RIP my mic stand too - the thread stripped and I had to use it as a straight-up instead of being able to use the boom arm. An interesting experience leaning over the guitar to sing and impossible to play the keyboards and lean far enough over to sing into the mic... A visit to the music store called for before our next gig!

A quick thanks to all the people who have bought the The Sunnyside of Creeping Bentgrass album and told us it's our best yet! We must start on the next one - though first we are planning to release a folk album as we have continually had to turn down requests for one. This will be a compilation of all the folk style songs from previous albums plus a number of new tracks. No telling when we'll have The Folk Side of Creeping Bentgrass ready at this stage but we are hoping to have it out by the end of 2010.

Saturday, 12 June 2010

Myerscough College Open Day 2010

Sunday 6 June was the day of Myerscough College's Open Day. Creeping Bentgrass were in their usual spot near the greenhouses of the Plant Centre and after setting up the weather quickly made us retreat under our large gazebo.

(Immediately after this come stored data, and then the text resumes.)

(** [C5] A file comes and goes: on a volume whose cluster numbers fit into 16 bits,
    a short valid name that the current directory does not have is created with the
    first free cluster, found with it, its attributes and no bytes, and deleted; then
    the name is not found, the table is as it was and no data sector but the
    directory's first has changed. *)
Theorem create_find_delete fuel s l name r attr j : let cur := m_currentDirectoryCluster s in
  volume_wf s → m_totalClusters s ≤ 2 ^ 16 → fat_chain (fat_entry s) cur (cur :: l) → data_clusters s (cur :: l) → (length (cur :: l) <= fuel)%nat →
  good_name name → Forall valid_char name → is_u8 attr → attr ≠ ATTR_LFN → Z.land attr ATTR_DIRECTORY = 0 → dir_lookup s (cur :: l) name = None →
  free_in 16 0 (contents s (first_sector s cur)) = Some j → (j + 32 = 512 ∨ nthz (contents s (first_sector s cur)) (j + 32) = 0) →
  (exists x, 2 ≤ x < m_totalClusters s ∧ fat_entry s x = 0) →
  exists c s1 s2 s3 s4, first_free (fat_entry s) 2 c ∧
    createFile fuel (name ++ 0 :: r) attr s = Ok (true, s1) ∧
    findFile fuel (name ++ 0 :: r) s1 = Ok (Some (c, 0, attr), s2) ∧
    deleteFile fuel (name ++ 0 :: r) s2 = Ok (true, s3) ∧
    findFile fuel (name ++ 0 :: r) s3 = Ok (None, s4) ∧
    (forall x, in_table s x → fat_entry s3 x = fat_entry s x) ∧
    forall q, m_firstDataSector s ≤ q → q ≠ first_sector s cur → contents s3 q = contents s q.
Proof.
  intros cur Hs Htot Hc Hl Hf Hn Hv Ha Hlfn Hdir Hnone Hfree Hend Hroom.
  destruct (createFile_ok fuel s l name r attr j Hs Hc Hl Hf Hn Hv Ha Hlfn Hnone Hfree Hroom) as (c & s1 & E1 & Hff & Hct & data' & D1 & Hput & Hd1 & Hf1 & Hc1 & Esl & Elk & Efd).
  fold cur in Hput, Hd1, Hc1, Elk. pose proof (disk_is_wf _ _ _ D1 Hs) as Hs1. pose proof (disk_is_fields _ _ _ D1) as (_ & Espc & _ & Edata & Etot & _ & _ & Ecur).
  pose proof Hl as [Hdc _]%Forall_cons. pose proof (first_sector_data s cur Hs Hdc) as Hfirst.
  assert (Hlow : low16 c = c) by (apply Z.mod_small; destruct Hff; lia).
  assert (Hl1 : data_clusters s1 (cur :: l)) by (by eapply same_disk_clusters).
  assert (Ec1 : contents s1 (first_sector s cur) = data') by (rewrite Hd1 by done; by rewrite Z.eqb_refl).
  destruct (findFile_name fuel s1 (cur :: l) name r Hs1 Hn Hv) as (s2 & E2 & H2); [by rewrite Ecur|done|done|].
  rewrite Elk in E2. cbn [found] in E2. rewrite Ec1, Efd, Hlow in E2. pose proof (disk_is_trans _ _ _ _ _ D1 H2) as D2.
  pose proof (disk_is_wf _ _ _ D2 Hs) as Hs2. pose proof (disk_is_fields _ _ _ D2) as (_ & _ & _ & Edata2 & Etot2 & _ & _ & Ecur2).
  assert (Hent2 : ∀ x, in_table s x → fat_entry s2 x = fupd (fat_entry s) c END_OF_CHAIN x) by (intros x Hx; rewrite (same_disk_entry _ _ _ H2); by apply Hf1).
  assert (Hcin : in_table s c) by (destruct Hff; unfold in_table; lia).
  assert (Elk2 : dir_lookup s2 (cur :: l) name = Some (first_sector s cur, j)).
  { unfold dir_lookup. rewrite (disk_is_chain_sectors _ _ _ _ H2), (find_in_sectors_same _ _ _ _ H2). exact Elk. }
  destruct (deleteFile_ok fuel s2 (cur :: l) name r (first_sector s cur) j c 0 attr [c] Hs2) as (s3 & E3 & D3 & Hd3 & Hf3); try done.
  { rewrite Ecur2. eapply same_disk_chain; [exact H2|done]. } { by eapply same_disk_clusters. }
  { by rewrite (di_contents _ _ _ H2), Ec1, Efd, Hlow. }
  { cbn. rewrite (Hent2 c Hcin). unfold fupd. by rewrite Z.eqb_refl. }
  { constructor; [|constructor]. rewrite Etot2. destruct Hff; lia. } { cbn in Hf |- *. lia. }
  pose proof (disk_is_trans _ _ _ _ _ D2 D3) as D23. rewrite (disk_is_chain_sectors _ _ _ _ D2), Edata2 in Hd3.
  assert (Hc3 : ∀ q, m_firstDataSector s ≤ q → contents s3 q = if q =? first_sector s cur then <[Z.to_nat j := DELETED]> data' else contents s q).
  { intros q Hq. rewrite (Hd3 q Hq), (di_contents _ _ _ H2), (Hd1 q Hq). destruct (Z.eqb_spec q (first_sector s cur)) as [->|Hne].
    - rewrite decide_True; [unfold unlinked; by rewrite Esl|]. rewrite chain_sectors_cons. destruct (cluster_sectors_first s cur Hs) as [rest ->]. apply list_elem_of_here.
    - destruct (decide _) as [Hin|]; [|done]. unfold unlinked. by rewrite (find_in_sectors_none _ _ _ _ Hnone Hin). }
  assert (Ht3 : ∀ x, in_table s x → fat_entry s3 x = fat_entry s x).
  { intros x Hx. rewrite Hf3 by (by eapply disk_is_in_table). rewrite (Hent2 x Hx). unfold fupd. destruct Hff as (_ & Ez & _).
    destruct (Z.eqb_spec x c) as [->|Hne]; [by rewrite decide_True by set_solver|by rewrite decide_False by set_solver]. }
  destruct (findFile_name fuel s3 (cur :: l) name r) as (s4 & E4 & _); [by eapply disk_is_wf|done|done| |by eapply same_disk_clusters|done|].
  { destruct (disk_is_fields _ _ _ D23) as (_ & _ & _ & _ & _ & _ & _ & ->). eapply fat_chain_ext; [|exact Hc]. intros x Hx. symmetry. apply Ht3.
    pose proof (proj1 (Forall_forall _ _) Hl x Hx). unfold in_table, data_cluster in *. lia. }
  assert (Eg : dir_lookup s3 (cur :: l) name = None).
  { unfold dir_lookup. rewrite (disk_is_chain_sectors _ _ _ _ D23). apply find_in_sectors_all_none. intros q Hq.
    destruct (chain_sector_data s _ q Hs Hl Hq) as [Hq0 _]. rewrite (Hc3 q Hq0). destruct (Z.eqb_spec q (first_sector s cur)) as [->|_].
    - apply (entry_gone (contents s (first_sector s cur)) data' name attr c 0); [by apply sector_length|exact (find_in_sectors_none _ _ _ _ Hnone Hq)|done|done|done].
    - exact (find_in_sectors_none _ _ _ _ Hnone Hq). }
  rewrite Eg in E4. exists c, s1, s2, s3, s4. split_and!; try done. intros q Hq Hne. rewrite (Hc3 q Hq). by rewrite (proj2 (Z.eqb_neq q _)).
Qed.
End files.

It didn't rain hard and it certainly didn't stop the numbers attending, but for the second year it meant that the chairs set out for the audience were a bit too damp to entice people to sit down. Later in the day it got better and we had a good day with both troupes of dancing girls and a platoon of the Home Guard enlivening the day!

Heskin Hall 2010

On Saturday 5 June Creeping Bentgrass were back at Heskin Hall to play in the marquee during the annual steam fair.

It's usually a great night and this year was no exception with a couple of the traction engine owners being dressed complete with bowler hats and looking rather like Homepride Flour graders...

We ran through the whole range of styles from Country to Irish Folk through the 50s and 60s to Status Quo and Jeff Wayne's War of the Worlds and we got some brilliant feedback after we had finished and were loading stuff back into the car for the following day at Myerscough College's Open Day.